I have been thinking a lot about how honest I should be when writing about the pain I felt at this point. It’s an amazing experience but I think we all know it’s no picnic. It’s not called ‘labour’ for nothing. It’s bloody hard work. A midwife once told me: on a scale from one to ten, if you die on ten, giving birth is nine. I hope I can help women prepare for a natural birth so really, what other way is there than the truth? So yes, at this point, around 3 am, three hours into what I would call active labour and during the very last part of the dilating phase, just one hour before my waters broke naturally and my baby quickly followed, I was in pain. Rationally of course, I knew that it was only temporary, would not kill me and would result in a much wanted baby, but that’s not to say I didn’t feel it. It’s a pain like no other. Strong, intense and very centered in the pelvic region. But also constructive, targeted, manageable. When you reach the point where you feel it’s no longer manageable, you know you are nearly there! I blocked the world out completely, clinging onto my breath, counting around four or five deep, focused exhalations on each contraction. Between each surge I came back to breathing in and out through the nose, an audible yogic breath that kept me grounded and relaxed. Both my births have been very, very quiet. At one point I tried to scream, and immediately felt all my energy disappear out of my mouth and into thin air. What a waste. Instead I used that energy to push down, visualising my baby’s journey through the birth channel, and nudging her along.

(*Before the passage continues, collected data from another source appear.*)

(** The record that reaches the Transformer: the Field Extractor and the
    Category Matcher have returned, each has added its section, and the
    entries of the Text Extractor are still there. *)
Lemma pipeline_upto_matcher o c (data : dict) :
  exists (extracted section section' : dict) (available : bool) fields matches c',
    openai_extraction o (extraction o data) = Ok fields
    /\ openai_matching o c fields = (Ok matches, c')
    /\ extraction o data !! "extracted" = Some (VDict extracted)
    /\ extraction o data !! "pdf_available" = Some (VBool available)
    /\ fields !! "openai_extracted" = Some (VDict section)
    /\ matches !! "extracted" = Some (VDict extracted)
    /\ matches !! "pdf_available" = Some (VBool available)
    /\ matches !! "openai_extracted" = Some (VDict section)
    /\ matches !! "openai_matching" = Some (VDict section')
    /\ matches !! "statistics" = None
    /\ matches !! "extraction_error" = extraction o data !! "extraction_error"
    /\ (available = true -> extraction o data !! "extraction_error" = None ->
        exists text (metadata : dict),
          extracted !! "text_content" = Some (VStr text)
          /\ extracted !! "metadata" = Some (VDict metadata)
          /\ metadata !! "language" = None).
Proof.
  destruct (extraction_record o data)
    as (extracted & available & He & Hb & Hf & Hm & Hs & Hst & Hdoc).
  set (te := extraction o data) in *. clearbody te.
  (* the Field Extractor *)
  destruct (openai_extraction_returns o te extracted) as [fe Hfe].
  { unfold dict_get. by rewrite He. }
  destruct (openai_extraction_spreads _ _ _ Hfe) as (section & success & ->).
  set (fe := spread_last _ te) in *.
  assert (Hfe_ext : fe !! "extracted" = Some (VDict extracted))
    by (by apply spread_last_lookup_data).
  assert (Hfe_pdf : fe !! "pdf_available" = Some (VBool available))
    by (by apply spread_last_lookup_data).
  assert (Hfe_sec : fe !! "openai_extracted" = Some (VDict section)).
  { subst fe. rewrite spread_last_lookup_literal by done. by lookup_through. }
  assert (Hfe_m : fe !! "openai_matching" = None).
  { subst fe. rewrite spread_last_lookup_other by (by lookup_through). done. }
  assert (Hfe_st : fe !! "statistics" = None).
  { subst fe. rewrite spread_last_lookup_other by (by lookup_through). done. }
  assert (Hfe_err : fe !! "extraction_error" = te !! "extraction_error").
  { subst fe. by rewrite spread_last_lookup_other by (by lookup_through). }
  clearbody fe.
  (* the Category Matcher *)
  destruct (openai_matching_returns o c fe section) as [cm Hcm].
  { unfold dict_get. by rewrite Hfe_sec. }
  destruct (openai_matching_spreads _ _ _ _ Hcm) as (section' & success' & ->).
  set (cm := spread_last _ fe) in *.
  assert (Hcm_ext : cm !! "extracted" = Some (VDict extracted))
    by (by apply spread_last_lookup_data).
  assert (Hcm_pdf : cm !! "pdf_available" = Some (VBool available))
    by (by apply spread_last_lookup_data).
  assert (Hcm_sec : cm !! "openai_extracted" = Some (VDict section))
    by (by apply spread_last_lookup_data).
  assert (Hcm_m : cm !! "openai_matching" = Some (VDict section')).
  { subst cm. rewrite spread_last_lookup_literal by done. by lookup_through. }
  assert (Hcm_st : cm !! "statistics" = None).
  { subst cm. rewrite spread_last_lookup_other by (by lookup_through). done. }
  assert (Hcm_err : cm !! "extraction_error" = te !! "extraction_error").
  { subst cm. rewrite spread_last_lookup_other by (by lookup_through). done. }
  clearbody cm.
  exists extracted, section, section', available, fe, cm, (openai_matching o c fe).2.
  destruct (openai_matching o c fe) as [r c']. simpl in Hcm. subst r.
  by repeat split.
Qed.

Then, finally, on top an incredibly strong contraction, my waters broke and I knew that the baby would follow quickly. So as that contraction was ebbing out, my body shaking from its force, I climbed off the bed and on all fours to the birthing pool that had taken forever to fill but was finally ready for me. I got into the pool, acknowledged for a moment the lukewarm water’s soothing sensation against my skin, grabbed the handles on the sides of the pool and, on the next contraction, started to push. During the next twenty minutes there was no break. One contraction followed the other, and I was pushing continuously, wondering along the way where I would pull more strength from, but finding it somehow, somewhere anyway. I was completely present in my body, feeling the baby’s descent, crowning and finally, exit. Pushing the head out I felt my body would rip in two, it was so strong, so powerful, so incredibly real. Once the head was out, I focused my last strength in one last, long push and as i felt my baby slide out of me I made a sound so raw, so deep, animalistic even, that it surprised me, not to mention my poor husband.

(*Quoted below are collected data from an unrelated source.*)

(** An attempt, phase by phase: what it leaves in the store and what its
    verdict stands on. *)
Lemma execute_single_step_phases (step : WorkflowStep.t) (step_run : StepRun.t)
    (input_context retry_feedback : option string) (w w' : world)
    (r : result (string * string * bool * dict)) :
  _execute_single_step json_loads re_search py_repr http_post uuid4 step
    step_run input_context retry_feedback w = (r, w') ->
  same_but_logs (db w) (db w')
  /\ ticks w' = ticks w
  /\ (http_calls w <= http_calls w' <= http_calls w + attempt_requests step)%nat
  /\ r <> OutOfFuel
  /\ match _build_messages (WorkflowStep.prompt_template step) input_context
             retry_feedback w with
     | (Ok messages, _) =>
         match call_llm http_post messages (WorkflowStep.model step)
                 (WorkflowStep.max_tokens step) (WorkflowStep.temperature step)
                 w with
         | (Ok (answer, in_tok, out_tok, cost, latency), wc) =>
             uuids w' = S (uuids w)
             /\ llm_logs (db w')
                = (llm_logs (db w)
                   ++ [logged_row step step_run retry_feedback
                         (py_repr (JArr (map message_value messages))) answer
                         in_tok out_tok cost latency (uuid4 (uuids w))])%list
             /\ cost = _estimate_cost (WorkflowStep.model step) in_tok out_tok
             /\ forall content extracted passed eval_result,
                  r = Ok (content, extracted, passed, eval_result) ->
                  content = answer
                  /\ (passed = true ->
                      whitespace_only content = false
                      /\ fst (evaluate_rule json_loads re_search
                                (WorkflowStep.rule_type step)
                                (WorkflowStep.rule_value step) (Some content))
                         = true)
         | (Raise e, wc) => r = Raise e /\ w' = wc /\ db w' = db w
         | (OutOfFuel, _) => False
         end
     | (Raise e, _) => r = Raise e /\ w' = w
     | (OutOfFuel, _) => False
     end.
Proof.
  unfold _execute_single_step. unfold bind at 1.
  assert (Hsame : same_but_logs (db w) (db w)) by (repeat split).
  destruct (_build_messages _ _ _ w) as [m wm] eqn:Em.
  apply build_messages_effect in Em as [-> Hm].
  destruct m as [messages | e |]; [| intros [= <- <-] | congruence].
  2: { repeat split; auto; try lia; discriminate. }
  unfold bind at 1.
  destruct (call_llm http_post messages _ _ _ w) as [c wc] eqn:Ec.
  apply call_llm_requests in Ec as (Hdb & Hu & Ht & Hc & Hfuel & Hcost).
  destruct c as [[[[[content in_tok] out_tok] cost] latency] | e |];
    [| intros [= <- <-] | congruence].
  2: { rewrite Hdb. repeat split; auto; try lia; try discriminate.
       unfold attempt_requests. lia. }
  specialize (Hcost _ _ _ _ _ eq_refl).
  unfold bind at 1, new_uuid at 1. unfold bind at 1, modify at 1, with_db at 1.
  cbn [db http_calls uuids ticks].
  match goal with
  | |- context [add_llm_log ?row _] => set (l := row)
  end.
  set (wl := mk_world (add_llm_log l (db wc)) _ _ _).
  assert (Hwl : llm_logs (db wl) = (llm_logs (db w) ++ [l])%list
                /\ same_but_logs (db w) (db wl)
                /\ uuids wl = S (uuids w) /\ ticks wl = ticks w
                /\ http_calls wl = http_calls wc).
  { subst wl. cbn. rewrite Hdb, Hu, Ht. repeat split. }
  destruct Hwl as (Hl & Hsl & Hul & Htl & Hcl). clearbody wl.
  unfold bind at 1.
  destruct (evaluate_completion _ _ _ _ _ _ _ _ _ _ wl) as [v wv] eqn:Ev.
  pose proof (evaluate_completion_requests _ _ _ _ _ _ _ _ _ _ _ _ _ Ev)
    as (Hdbv & Huv & Htv & Hcv & _ & (passed & record & -> & _)).
  unfold bind at 1.
  destruct (extract_context_async _ _ _ _ _ wv) as [x wx] eqn:Ex.
  apply extract_context_async_requests in Ex as (Hdbx & Hux & Htx & Hcx & Hx).
  assert (Hreq : (http_calls w <= http_calls wx
                  <= http_calls w + attempt_requests step)%nat).
  { unfold attempt_requests.
    destruct (WorkflowStep.llm_judge_enabled step),
             (String.eqb (WorkflowStep.context_mode step) "summary"); lia. }
  assert (Hstore : same_but_logs (db w) (db wx)
                   /\ ticks wx = ticks w /\ uuids wx = S (uuids w)
                   /\ llm_logs (db wx) = (llm_logs (db w) ++ [l])%list).
  { rewrite Hdbx, Hdbv, Htx, Htv, Hux, Huv. auto. }
  destruct Hstore as (Hsx & Hticks & Huuids & Hlogs).
  assert (Hrow : l = logged_row step step_run retry_feedback
                       (py_repr (JArr (map message_value messages)))
                       content in_tok out_tok cost latency (uuid4 (uuids w))).
  { subst l. unfold logged_row. rewrite Hu. reflexivity. }
  destruct x as [extracted | e |]; [| intros [= <- <-] | congruence].
  2: { split; [exact Hsx |]. split; [exact Hticks |]. split; [exact Hreq |].
       split; [discriminate |]. split; [exact Huuids |].
       split; [rewrite Hlogs, Hrow; reflexivity |].
       split; [exact Hcost |]. discriminate. }
  unfold bind at 1.
  destruct (checked_context step content extracted wx) as [k wk] eqn:Ek.
  apply checked_context_good in Ek as (-> & Hk & _).
  destruct k as [checked | e |]; unfold ret; [| | congruence];
    intros [= <- <-]; (split; [exact Hsx |]); (split; [exact Hticks |]);
    (split; [exact Hreq |]); (split; [discriminate |]);
    (split; [exact Huuids |]);
    (split; [rewrite Hlogs, Hrow; reflexivity |]);
    (split; [exact Hcost |]).
  - intros ? ? ? ? [= <- <- <- <-]. split; [reflexivity |]. intros ->.
    apply evaluate_completion_passed in Ev as (E1 & E2 & _). auto.
  - discriminate.
Qed.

I leaned back and closed my eyes, needed to take a few seconds to bring myself back from wherever it was that I had spent the last hour. A midwife placed my baby on my chest, as I had requested in my birth plan, and there was a couple of seconds where the world was ever so quiet before we heard the first scream. Apparently this is the hardest thing we do, physically, as human beings, during our entire lives - to draw that first breath of air once out of the water in the womb. With my head still resting on the edge of the pool, and my eyes still closed, I was holding my baby onto my chest with my left arm. With my right hand I carefully felt between the baby’s legs and whispered to my husband standing behind me: we have a daughter.